--- Dataset excerpts ---

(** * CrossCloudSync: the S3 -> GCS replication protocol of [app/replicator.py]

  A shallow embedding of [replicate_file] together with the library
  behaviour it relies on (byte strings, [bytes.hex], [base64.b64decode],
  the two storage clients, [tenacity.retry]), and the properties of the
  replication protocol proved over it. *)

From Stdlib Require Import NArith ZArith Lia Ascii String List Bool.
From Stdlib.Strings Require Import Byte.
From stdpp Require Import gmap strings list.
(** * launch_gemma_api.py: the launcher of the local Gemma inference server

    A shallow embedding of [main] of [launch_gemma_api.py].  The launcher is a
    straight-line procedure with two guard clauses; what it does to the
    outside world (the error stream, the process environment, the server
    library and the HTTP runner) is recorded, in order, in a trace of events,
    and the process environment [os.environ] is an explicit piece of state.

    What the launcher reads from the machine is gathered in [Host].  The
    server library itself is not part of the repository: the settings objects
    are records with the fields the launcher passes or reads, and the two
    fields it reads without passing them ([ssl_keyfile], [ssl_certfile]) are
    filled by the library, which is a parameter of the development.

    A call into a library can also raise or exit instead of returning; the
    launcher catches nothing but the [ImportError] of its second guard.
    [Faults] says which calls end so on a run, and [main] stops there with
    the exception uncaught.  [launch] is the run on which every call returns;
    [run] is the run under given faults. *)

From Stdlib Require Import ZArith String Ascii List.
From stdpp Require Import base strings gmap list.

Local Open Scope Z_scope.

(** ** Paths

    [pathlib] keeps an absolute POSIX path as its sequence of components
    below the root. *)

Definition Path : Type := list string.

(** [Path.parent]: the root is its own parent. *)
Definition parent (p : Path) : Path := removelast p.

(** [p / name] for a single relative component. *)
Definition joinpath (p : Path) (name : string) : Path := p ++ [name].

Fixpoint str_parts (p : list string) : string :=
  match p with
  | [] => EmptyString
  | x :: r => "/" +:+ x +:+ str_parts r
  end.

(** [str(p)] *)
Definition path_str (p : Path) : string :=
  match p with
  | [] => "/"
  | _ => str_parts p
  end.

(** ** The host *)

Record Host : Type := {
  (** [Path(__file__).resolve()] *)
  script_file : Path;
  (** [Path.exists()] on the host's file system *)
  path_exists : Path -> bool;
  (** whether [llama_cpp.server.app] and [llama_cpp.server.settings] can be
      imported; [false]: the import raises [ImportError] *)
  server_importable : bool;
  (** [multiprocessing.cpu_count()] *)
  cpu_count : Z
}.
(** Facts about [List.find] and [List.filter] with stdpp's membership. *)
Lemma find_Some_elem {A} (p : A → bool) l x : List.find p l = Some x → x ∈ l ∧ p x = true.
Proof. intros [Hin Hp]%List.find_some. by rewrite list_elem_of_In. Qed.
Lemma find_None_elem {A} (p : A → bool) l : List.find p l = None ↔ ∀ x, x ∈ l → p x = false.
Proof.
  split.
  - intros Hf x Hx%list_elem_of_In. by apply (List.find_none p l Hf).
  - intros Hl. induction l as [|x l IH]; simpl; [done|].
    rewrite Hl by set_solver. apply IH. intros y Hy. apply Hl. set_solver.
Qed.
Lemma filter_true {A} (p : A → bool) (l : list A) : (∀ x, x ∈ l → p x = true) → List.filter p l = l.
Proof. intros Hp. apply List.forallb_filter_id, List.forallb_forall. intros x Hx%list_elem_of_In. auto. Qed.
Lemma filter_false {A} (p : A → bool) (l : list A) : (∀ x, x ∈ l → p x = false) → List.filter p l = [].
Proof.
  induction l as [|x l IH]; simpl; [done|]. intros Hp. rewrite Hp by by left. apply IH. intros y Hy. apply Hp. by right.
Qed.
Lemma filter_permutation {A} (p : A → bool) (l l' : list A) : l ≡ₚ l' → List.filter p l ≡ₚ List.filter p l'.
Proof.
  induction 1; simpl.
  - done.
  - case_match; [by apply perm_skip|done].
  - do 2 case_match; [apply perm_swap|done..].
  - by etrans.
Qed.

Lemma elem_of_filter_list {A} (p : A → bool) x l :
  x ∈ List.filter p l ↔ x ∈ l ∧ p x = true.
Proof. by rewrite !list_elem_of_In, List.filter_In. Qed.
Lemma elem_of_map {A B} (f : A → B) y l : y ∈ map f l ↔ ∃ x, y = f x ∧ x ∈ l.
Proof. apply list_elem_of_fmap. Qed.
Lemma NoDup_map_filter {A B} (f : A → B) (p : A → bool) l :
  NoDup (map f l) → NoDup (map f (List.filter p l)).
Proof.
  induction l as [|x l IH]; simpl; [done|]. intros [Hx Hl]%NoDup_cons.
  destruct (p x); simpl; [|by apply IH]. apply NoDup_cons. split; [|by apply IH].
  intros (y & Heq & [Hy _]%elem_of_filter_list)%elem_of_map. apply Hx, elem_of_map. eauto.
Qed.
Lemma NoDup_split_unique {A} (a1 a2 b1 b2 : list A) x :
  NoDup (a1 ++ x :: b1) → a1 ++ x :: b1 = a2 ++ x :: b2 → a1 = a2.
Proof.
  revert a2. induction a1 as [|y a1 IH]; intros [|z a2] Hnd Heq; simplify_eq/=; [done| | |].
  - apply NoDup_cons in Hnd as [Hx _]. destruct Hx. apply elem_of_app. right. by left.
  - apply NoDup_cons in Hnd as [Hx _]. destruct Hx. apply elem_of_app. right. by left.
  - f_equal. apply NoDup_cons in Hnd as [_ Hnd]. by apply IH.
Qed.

---

Task directions:
Repeat, word for word, the lines from the start of the records to the line that contains "From Stdlib.Strings Require Import Byte.", both of them included, and no others.

Output of the exercise:
(** * CrossCloudSync: the S3 -> GCS replication protocol of [app/replicator.py]

  A shallow embedding of [replicate_file] together with the library
  behaviour it relies on (byte strings, [bytes.hex], [base64.b64decode],
  the two storage clients, [tenacity.retry]), and the properties of the
  replication protocol proved over it. *)

From Stdlib Require Import NArith ZArith Lia Ascii String List Bool.
From Stdlib.Strings Require Import Byte.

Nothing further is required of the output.